The hike to Split Mountain is long, dry and seemingly vertical. Our packs are especially heavy and the heat totally exhausts us. We continue to the west side of the peak. From the summit of Middle Palisade, we had noticed a huge arête that curved like a giant horseshoe, eventually joining with the south summit of Split Mountain. The arête is jagged and broken and is over three miles long. It takes us two days to do it because of poor planning. The entire Split Mountain trip turns out to be the most exhausting yet. Hauling full packs over three passes in the dark, I can see Cameron in front of me only by the sparks from the rocks that fly every time he falls. Soloing fifth-class over rock and gravel that feels so loose, I can swear that nothing is holding me up but my thoughts. Most importantly, I have scary thoughts of Bob Goode who died only two months ago on a similar ridge nearby that collapsed under his weight.

Time is running out. We banter the “No rest days” phrase back and forth like a tennis ball in a tennis match in Hell.

Lost, with a full pack, on top of a ridge on the way to Mount Russell, I attain a new level of frustration. We eventually find the peak and in four days ascend and descend six different routes. On the fifth pitch of the west chimney, caught between a run-out section below and scalloped holds above, my mind runs away. My two heels respond by bobbing up and down like twin turbo-charged sewing machines. I lunge for a small rounded ledge and friction-mantel onto it. Another 50 feet and I’m sucking thin air down my parched throat. Shaking from adrenalin, I am thankful that Cameron has the next lead through the roof above.
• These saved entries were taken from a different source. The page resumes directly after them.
(** * Room layout planner (src/Room/autoPlanner.ts): min-cut ramparts,
      dead-end pruning, distance fields and the minimum finder.

    Numbers of the source are JavaScript doubles.  Every number the
    modelled functions compute is an integer far below 2^53 or the constant
    [Number.MAX_VALUE]; they are modelled as [Z], with [MAX_VALUE] the
    integer value of that constant.  Arrays are lists ([room2D[x][y]] is a
    list of columns), the adjacency list, the level array and the DFS
    cursor array of the flow graph are finite maps from vertex numbers. *)

From Stdlib Require Import ZArith List Lia Bool Permutation.
From stdpp Require Import base tactics option list gmap fin_maps.

Local Open Scope Z_scope.

(** ** Constants *)

Definition UNWALKABLE : Z := -1.
Definition NORMAL : Z := 0.
Definition PROTECTED : Z := 1.
Definition TO_EXIT : Z := 2.
Definition EXIT : Z := 3.
Definition EXPOSED : Z := 5.
Definition RAMPART_MIN : Z := 9.

Definition SURROUND_OFFSETS : list (Z * Z) :=
  [(0, -1); (-1, -1); (-1, 0); (-1, 1); (0, 1); (1, 1); (1, 0); (1, -1)].

Definition ROOM_SIZE : Z := 50.
Definition ROOM_MAX_INDEX : Z := 49.
Definition GRAPH_VERTEX_COUNT : Z := 2 * ROOM_SIZE * ROOM_SIZE + 2.
Definition SOURCE_VERTEX : Z := 2 * ROOM_SIZE * ROOM_SIZE.
Definition SINK_VERTEX : Z := 2 * ROOM_SIZE * ROOM_SIZE + 1.
Definition TOP_OFFSET : Z := 0.
Definition BOT_OFFSET : Z := ROOM_SIZE * ROOM_SIZE.

(** [Number.MAX_VALUE], the largest finite double. *)
Definition MAX_VALUE : Z := 2 ^ 1024 - 2 ^ 971.

(** Modelled from the spec: the host constant [TERRAIN_MASK_WALL] is not
    declared in the sources; the terrain query returns an integer whose
    bit 0 denotes a wall, and the host's value of the mask is 1. *)
Definition TERRAIN_MASK_WALL : Z := 1.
In one endorphine-crazed day, we leave Mount Russell, bag the summit of Whitney and Muir, hike the entire Whitney Portal Trail and collapse at the car at two A.M. Two days later, both of us hike over twenty miles to Mount Langley to ascend and descend the peak by three separate routes.

The summer is over, we’re out of money and now, finally, it’s time to rest. During roughly 100 days, we have ascended and descended 45 established routes and put up eight new technical routes, all on the 14,000ers. We have missed Shasta, but it must wait till next year.

Our greatest achievement is not the new routes, the number of routes, nor even the technical nature of many of the ascents. It is the personal knowledge that, given the time and limited funds we had, we climbed to our absolute limits. Although, looking back, if we hadn’t slept in that one particular day, we could have done one more.